A importância de garantir acessibilidade para todos
Enviada em 16/05/2020
“Lutar pelo direito dos deficientes é uma forma de superar as nossas próprias deficiências”. Essa frase de Jhon F. Kennedy representa, de modo atemporal, a questão da acessibilidade no Brasil, tendo em vista que a exclusão errônea dos portadores de deficiência em diversos aspectos cotidianos da comunidade gera um corpo social extremamente preconceituoso, em que não há a aplicação da cidadania. Desse modo, são necessários caminhos para o combate da persistência dessas condutas, haja vista dois aspectos: o capitalismo excessivo, que marginaliza os deficientes, e a má regulação da lei sobre os direitos individuais.

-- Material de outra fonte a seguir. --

(* ===== verification/JobState.v ===== *)
(** * The state a job keeps between runs ([job_state.rs])

    serde's untagged representation of a progress value is modelled on JSON
    values; the iterator's items are a list with the size hint the iterator
    gives. *)
From S2P Require Import Prelude Errors Redis Envelope Codec Queue Keys Scripts Storage Transitions.

Record JobProgress := { cursor : Z; total : Z; note : option string }.   (* i64, i64 *)

(** [From<i64>], [From<(i64, i64)>], [From<(i64, i64, Option<String>)>]. *)
Definition progress_of_cursor (c : Z) : JobProgress := {| cursor := c; total := 0; note := None |}.
Definition progress_of_pair (c t : Z) : JobProgress := {| cursor := c; total := t; note := None |}.
Definition progress_of_triple (c t : Z) (n : option string) : JobProgress := {| cursor := c; total := t; note := n |}.

(** [Serialize for JobProgress]: a missing note is not written. *)
Definition progress_to_value (p : JobProgress) : Value :=
  VObject ([("cursor", VNumber (NumInt (cursor p))); ("total", VNumber (NumInt (total p)))]
           ++ match note p with Some n => [("note", VStr n)] | None => [] end).

(** Reading an [i64] and an [Option<String>] from a value. *)
Definition value_i64 (v : Value) : option Z :=
  match v with
  | VNumber (NumInt n) => if decide (i64_min <= n <= i64_max)%Z then Some n else None
  | _ => None
  end.
Definition value_opt_string (v : Value) : option (option string) :=
  match v with VNull => Some None | VStr s => Some (Some s) | _ => None end.

(** [JobProgressRepr]: the variants are tried in order. *)
Definition repr_struct (v : Value) : option JobProgress :=
  match v with
  | VObject fields =>
      c ← field_of "cursor" fields ≫= value_i64;
      t ← (match field_of "total" fields with Some t => value_i64 t | None => Some 0%Z end);
      n ← (match field_of "note" fields with Some n => value_opt_string n | None => Some None end);
      Some {| cursor := c; total := t; note := n |}
  | _ => None
  end.
Definition repr_tuple3 (v : Value) : option JobProgress :=
  match v with
  | VArray [c; t; n] =>
      c ← value_i64 c; t ← value_i64 t; n ← value_opt_string n; Some {| cursor := c; total := t; note := n |}
  | _ => None
  end.
Definition repr_tuple2 (v : Value) : option JobProgress :=
  match v with VArray [c; t] => c ← value_i64 c; t ← value_i64 t; Some (progress_of_pair c t) | _ => None end.
Definition repr_cursor (v : Value) : option JobProgress := progress_of_cursor <$> value_i64 v.

Definition first_of {A} (l : list (option A)) : option A :=
  foldr (fun o acc => match o with Some a => Some a | None => acc end) None l.

Definition progress_of_value (v : Value) : result OxanaError JobProgress :=
  match first_of [repr_struct v; repr_tuple3 v; repr_tuple2 v; repr_cursor v] with
  | Some p => Ok p
  | None => Err (JobStateJsonError "data did not match any variant of untagged enum JobProgressRepr")
  end.

(** ** [JobState]: the job, and its state as it was when it was loaded *)

Record JobState := { js_job_id : JobId; js_value : option Value }.
Definition new_job_state (jid : JobId) (value : option Value) : JobState := {| js_job_id := jid; js_value := value |}.

(** [Serialize] and [DeserializeOwned] of a state, through JSON values. *)
Class StateSerde (A : Type) := {
  state_to_value : A -> result string Value;
  state_from_value : Value -> result string A;
}.

(** [JobState::get]. *)
Definition job_state_get `{StateSerde A} (js : JobState) : result OxanaError (option A) :=
  match js_value js with
  | Some v => res_map Some (map_err JobStateJsonError (state_from_value v))
  | None => Ok None
  end.

Section Progress.
Context `{S : Serde}.
Variable st : StorageInternal.
Open Scope prog_scope.

(** [JobState::update]. *)
Definition job_state_update `{StateSerde A} (js : JobState) (a : A) : rprog unit :=
  v <-? lift (map_err JobStateJsonError (state_to_value a)) ;; update_state st (js_job_id js) v.

(** [JobState::update_progress] and [progress]. *)
Definition update_progress (jid : JobId) (p : JobProgress) : rprog unit := update_state st jid (progress_to_value p).

Definition progress (jid : JobId) : rprog (option JobProgress) :=
  found <-? get_job st jid ;;
  lift (match found ≫= (fun e => state (meta e)) with
        | Some v => res_map Some (progress_of_value v)
        | None => Ok None
        end).

(** ** [JobProgressIterator] *)

Record ProgressIterator (A : Type) := {
  it_rest : list (nat * A);          (* iter.enumerate().skip(cursor) *)
  it_current : option nat;
  it_total : nat;
}.
Arguments it_rest {A} _.
Arguments it_current {A} _.
Arguments it_total {A} _.

Definition enumerate {A} (l : list A) : list (nat * A) := imap pair l.

Definition iter_new {A} (jid : JobId) (items : list A) (min_remaining : nat) (max_remaining : option nat)
    : rprog (ProgressIterator A) :=
  p <-? progress jid ;;
  let start := match p with Some p => Z.to_nat (Z.max (cursor p) 0) | None => 0 end in
  lift (Ok {| it_rest := drop start (enumerate items); it_current := None;
              it_total := default min_remaining max_remaining |}).

(** [i64::try_from] of a usize. *)
Definition i64_of (n : nat) : result OxanaError Z :=
  match i64_try_from (Z.of_nat n) with Some z => Ok z | None => Err TryFromIntError end.

Definition mark_current_completed {A} (jid : JobId) (it : ProgressIterator A) : rprog unit :=
  match it_current it with
  | None => lift (Ok tt)
  | Some index =>
      c <-? lift (i64_of (index + 1)) ;;
      t <-? lift (i64_of (it_total it)) ;;
      update_progress jid (progress_of_pair c t)
  end.

(** [next]: the item and the iterator afterwards. *)
Definition iter_next {A} (jid : JobId) (it : ProgressIterator A) : rprog (option A * ProgressIterator A) :=
  _ <-? mark_current_completed jid it ;;
  lift (Ok (match it_rest it with
            | (index, value) :: rest =>
                (Some value, {| it_rest := rest; it_current := Some index; it_total := it_total it |})
            | [] => (None, {| it_rest := []; it_current := None; it_total := it_total it |})
            end)).

Fixpoint iter_nexts {A} (jid : JobId) (n : nat) (it : ProgressIterator A)
    : rprog (list (option A) * ProgressIterator A) :=
  match n with
  | O => lift (Ok ([], it))
  | Datatypes.S n' =>
      x <-? iter_next jid it ;;
      rest <-? iter_nexts jid n' x.2 ;;
      lift (Ok (x.1 :: rest.1, rest.2))
  end.
End Progress.
Arguments it_rest {A} _.
Arguments it_current {A} _.
Arguments it_total {A} _.

(** ** Facts *)

(** A progress value reads back as it was written. *)
Theorem progress_round_trip p :
  (i64_min <= cursor p <= i64_max)%Z -> (i64_min <= total p <= i64_max)%Z ->
  progress_of_value (progress_to_value p) = Ok p.
Proof.
  intros Hc Ht. destruct p as [c t n]. cbn [cursor total] in Hc, Ht. unfold progress_of_value, first_of.
  assert (repr_struct (progress_to_value {| cursor := c; total := t; note := n |}) =
    Some {| cursor := c; total := t; note := n |}) as ->; [|done].
  assert (forall z, (i64_min <= z <= i64_max)%Z -> value_i64 (VNumber (NumInt z)) = Some z) as Hz
    by (intros z Hz; cbn; by rewrite decide_True).
  unfold repr_struct, progress_to_value. cbn [cursor total note].
  replace (field_of "cursor" _) with (Some (VNumber (NumInt c))) by reflexivity.
  replace (field_of "total" _) with (Some (VNumber (NumInt t))) by reflexivity.
  replace (field_of "note" _) with (VStr <$> n) by (by destruct n).
  cbn [mbind option_bind]. rewrite !Hz by done. by destruct n.
Qed.

Section Resume.
Context {R : RedisServer} {L : LawfulRedis R} {S : Serde} {LS : LawfulSerde S}.
Variables (st : StorageInternal) (jid : JobId).
Local Abbreviation keys := (skeys st).

(** The job is stored, with a progress whose cursor is [c]. *)
Definition progress_at (c : nat) (ks : keyspace) : Prop :=
  exists h text e, hash_at ks (jobs keys) = Some h /\ h !! jid = Some text /\ from_str text = Ok e /\ id e = jid /\
    match state (meta e) with
    | None => c = 0
    | Some v => exists p, progress_of_value v = Ok p /\ Z.to_nat (Z.max (cursor p) 0) = c
    end.

Lemma get_job_run ks h : hash_at ks (jobs keys) = Some h ->
  run_doc (get_job st jid) ks = (transpose (parse_job <$> h !! jid), ks).
Proof. intros Hh. unfold get_job, connection. rewrite run_try, run_checkout. by apply get_job_w_conn_run. Qed.

Lemma iter_new_run {A} c ks (items : list A) lo hi : progress_at c ks ->
  run_doc (iter_new st jid items lo hi) ks =
    (Ok {| it_rest := drop c (enumerate items); it_current := None; it_total := default lo hi |}, ks).
Proof.
  intros (h & text & e & Hh & Ht & Hp & _ & Hstate). unfold iter_new, progress.
  rewrite !run_try, (get_job_run _ h), Ht by done. cbn [fmap option_fmap option_map transpose].
  unfold parse_job. rewrite Hp. cbn [map_err transpose]. rewrite run_lift. cbn [mbind option_bind].
  destruct (state (meta e)) as [v|].
  - destruct Hstate as (p & -> & <-). done.
  - by subst.
Qed.

(** A state that is updated is stored with the job. *)
Lemma update_state_run v ks h text e : hash_at ks (jobs keys) = Some h -> h !! jid = Some text -> from_str text = Ok e -> id e = jid ->
  let e' := map_meta (set_state (Some v)) e in
  run_doc (update_state st jid v) ks = (Ok tt, put_hash (jobs keys) (<[jid := payload_text e']> h) ks) /\
  from_str (payload_text e') = Ok e'.
Proof.
  intros Hh Ht Hp Hid e'. destruct (payload_text_ok e') as (Hprint & Hparse & _). split; [|done]. unfold update_state.
  rewrite run_try, (get_job_run _ h), Ht by done. cbn [fmap option_fmap option_map transpose].
  unfold parse_job. rewrite Hp. cbn [map_err transpose]. unfold update_job, connection.
  rewrite run_try, run_checkout, run_try. fold e'. rewrite Hprint, run_lift.
  change (id e') with (id e). rewrite Hid. cbn [pipe run run_event exec MemRedis documented]. by erewrite write_hash_ok.
Qed.

Lemma update_progress_run c c' t ks : progress_at c ks -> (Z.of_nat c' <= i64_max)%Z -> (0 <= t <= i64_max)%Z ->
  exists ks', run_doc (update_progress st jid (progress_of_pair (Z.of_nat c') t)) ks = (Ok tt, ks') /\ progress_at c' ks'.
Proof.
  intros (h & text & e & Hh & Ht & Hp & Hid & _) Hc Htot. unfold update_progress.
  destruct (update_state_run (progress_to_value (progress_of_pair (Z.of_nat c') t)) ks h text e Hh Ht Hp Hid) as [-> Hparse].
  set (e' := map_meta _ e) in *. eexists. split; [done|].
  exists (<[jid := payload_text e']> h), (payload_text e'), e'. split_and!; [by ks_simp|by simplify_map_eq|done|done|].
  cbn. exists (progress_of_pair (Z.of_nat c') t). split; [|cbn; lia].
  apply progress_round_trip; cbn; unfold i64_min; lia.
Qed.

(** What a job has stored as its state is what its next run is given; [get] in
    the run that stored it still answers what that run started with. *)
Theorem state_reaches_next_run `{StateSerde A} (a : A) v before ks h text e :
  hash_at ks (jobs keys) = Some h -> h !! jid = Some text -> from_str text = Ok e -> id e = jid ->
  state_to_value a = Ok v -> state_from_value v = Ok a ->
  let js := new_job_state jid before in
  exists ks' e', run_doc (job_state_update st js a) ks = (Ok tt, ks') /\
    run_doc (get_job st jid) ks' = (Ok (Some e'), ks') /\
    job_state_get (new_job_state (id e') (state (meta e'))) = Ok (Some a) /\
    id e' = id e /\ job e' = job e /\ queue e' = queue e.
Proof.
  intros Hh Ht Hp Hid Hto Hfrom js. destruct (update_state_run v ks h text e Hh Ht Hp Hid) as [Hrun Hparse].
  set (e' := map_meta _ e) in *. eexists _, e'. split.
  - unfold job_state_update. rewrite run_try, Hto, run_lift. exact Hrun.
  - split; [|split_and!; try done]; [|cbn; by rewrite Hfrom].
    erewrite get_job_run by apply hash_at_put_hash. rewrite lookup_insert_eq. cbn. unfold parse_job. by rewrite Hparse.
Qed.

Lemma iter_next_run {A} c (items : list A) tot cur ks (rest : list (nat * A)) :
  (Z.of_nat tot <= i64_max)%Z -> (Z.of_nat (length items) < i64_max)%Z ->
  progress_at cur ks -> (forall i, c = Some i -> i < length items) ->
  exists ks', run_doc (iter_next st jid {| it_rest := rest; it_current := c; it_total := tot |}) ks =
    (Ok (match rest with
         | (i, v) :: rest' => (Some v, {| it_rest := rest'; it_current := Some i; it_total := tot |})
         | [] => (None, {| it_rest := []; it_current := None; it_total := tot |})
         end), ks') /\
    progress_at (match c with Some i => i + 1 | None => cur end) ks'.
Proof.
  intros Htot Hlen Hp Hc. unfold iter_next, mark_current_completed. cbn [it_current it_rest it_total].
  rewrite run_try. destruct c as [i|].
  - specialize (Hc i eq_refl). rewrite !run_try. unfold i64_of, i64_try_from.
    rewrite decide_True by lia. rewrite run_lift, run_try, decide_True by lia. rewrite run_lift.
    destruct (update_progress_run cur (i + 1) (Z.of_nat tot) ks Hp) as (ks' & -> & Hp'); [lia|lia|].
    exists ks'. split; [|done]. by destruct rest as [|[] ?].
  - rewrite run_lift. exists ks. split; [|done]. by destruct rest as [|[] ?].
Qed.

Lemma enumerate_lookup {A} (l : list A) i v : enumerate l !! i = Some v -> v.1 = i /\ i < length l.
Proof.
  unfold enumerate. rewrite list_lookup_imap. intros H. destruct (l !! i) eqn:E; [|done]. cbn in H. simplify_eq.
  split; [done|]. by eapply lookup_lt_Some.
Qed.

(** The run of [n] calls of [next] from a position in the items. *)
Lemma iter_nexts_run {A} (items : list A) tot n : (Z.of_nat tot <= i64_max)%Z -> (Z.of_nat (length items) < i64_max)%Z ->
  forall k c cur ks, progress_at cur ks -> k + n <= length items -> (forall i, c = Some i -> i + 1 = k) ->
  (c = None -> cur = k) ->
  exists ks' it, run_doc (iter_nexts st jid n {| it_rest := drop k (enumerate items); it_current := c; it_total := tot |}) ks =
    (Ok (Some <$> take n (drop k items), it), ks') /\
    progress_at (match n with O => cur | Datatypes.S n' => k + n' end) ks'.
Proof.
  intros Htot Hlen. induction n as [|n IH]; intros k c cur ks Hp Hk Hc Hnone; cbn [iter_nexts].
  { do 2 eexists. split; [done|done]. }
  destruct (lookup_lt_is_Some_2 items k) as [v Hv]; [lia|].
  assert (enumerate items !! k = Some (k, v)) as Hek by (unfold enumerate; by rewrite list_lookup_imap, Hv).
  rewrite run_try. rewrite (drop_S _ (k, v)) by done.
  edestruct (iter_next_run c items tot cur ks ((k, v) :: drop (Datatypes.S k) (enumerate items))) as (ks1 & -> & Hp1);
    [done|done|done|intros i E; specialize (Hc i E); lia|].
  assert (progress_at k ks1) as Hpk.
  { destruct c as [i|]; [|by rewrite Hnone in Hp1]. by rewrite (Hc i eq_refl) in Hp1. }
  rewrite run_try. cbn [snd]. edestruct (IH (Datatypes.S k) (Some k) k ks1) as (ks2 & it & -> & Hp2);
    [done|lia|intros i [= <-]; lia|done|].
  rewrite run_lift. exists ks2, it. split.
  - do 3 f_equal. rewrite (drop_S items v k) by done. done.
  - destruct n; [by rewrite Nat.add_0_r|]. by replace (k + Datatypes.S n) with (Datatypes.S k + n) by lia.
Qed.

(** C25. A worker that iterates with progress and stops while it handles an item,
    its [next] having been called [n + 1] times, has recorded the items before
    it: an iterator made later starts with that very item, repeats none that
    was completed and skips none that was not. *)
Theorem iteration_resumes {A} (items : list A) n d c lo hi :
  progress_at c (view d) -> c + n < length items ->
  (Z.of_nat (default lo hi) <= i64_max)%Z -> (Z.of_nat (length items) < i64_max)%Z ->
  exists it, yields (it <-? iter_new st jid items lo hi ;; iter_nexts st jid (Datatypes.S n) it)%prog d
      (Ok (Some <$> take (Datatypes.S n) (drop c items), it)) (fun ks' => progress_at (c + n) ks' /\
    run_doc (iter_new st jid items lo hi) ks' =
      (Ok {| it_rest := drop (c + n) (enumerate items); it_current := None; it_total := default lo hi |}, ks')).
Proof.
  intros Hp Hn Htot Hlen.
  edestruct (iter_nexts_run items (default lo hi) (Datatypes.S n) Htot Hlen c None c (view d)) as (ks' & it & Hrun & Hp');
    [done|lia|done|done|].
  exists it. apply yields_doc. exists ks'. split.
  - rewrite run_try, (iter_new_run c) by done. done.
  - split; [done|]. by apply iter_new_run.
Qed.
End Resume.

Mormente, é importante ressaltar que, de conformidade com a Constituição Federal de 1988, a acessibilidade é constada como garantia fundamental, com base nos direitos humanos. Contudo, a falta de políticas públicas para assegurar o acesso de pessoas que necessitam de tratamento especial para a utilização dos patrimônios públicos agride a legislação. Isso porque a atuação incipiente do Estado na oferta de utilitários modificados, como ônibus e espaços abertos, faz com que grande parte da sociedade sofra com inúmeras dificuldades para a execução de tarefas diárias, na mobilidade urbana e o direito ao lazer e à cultura, por exemplo. Logo, percebe-se que essa negligência governamental representa uma das causas do problema, dado que não há o suporte suficiente àqueles que necessitam.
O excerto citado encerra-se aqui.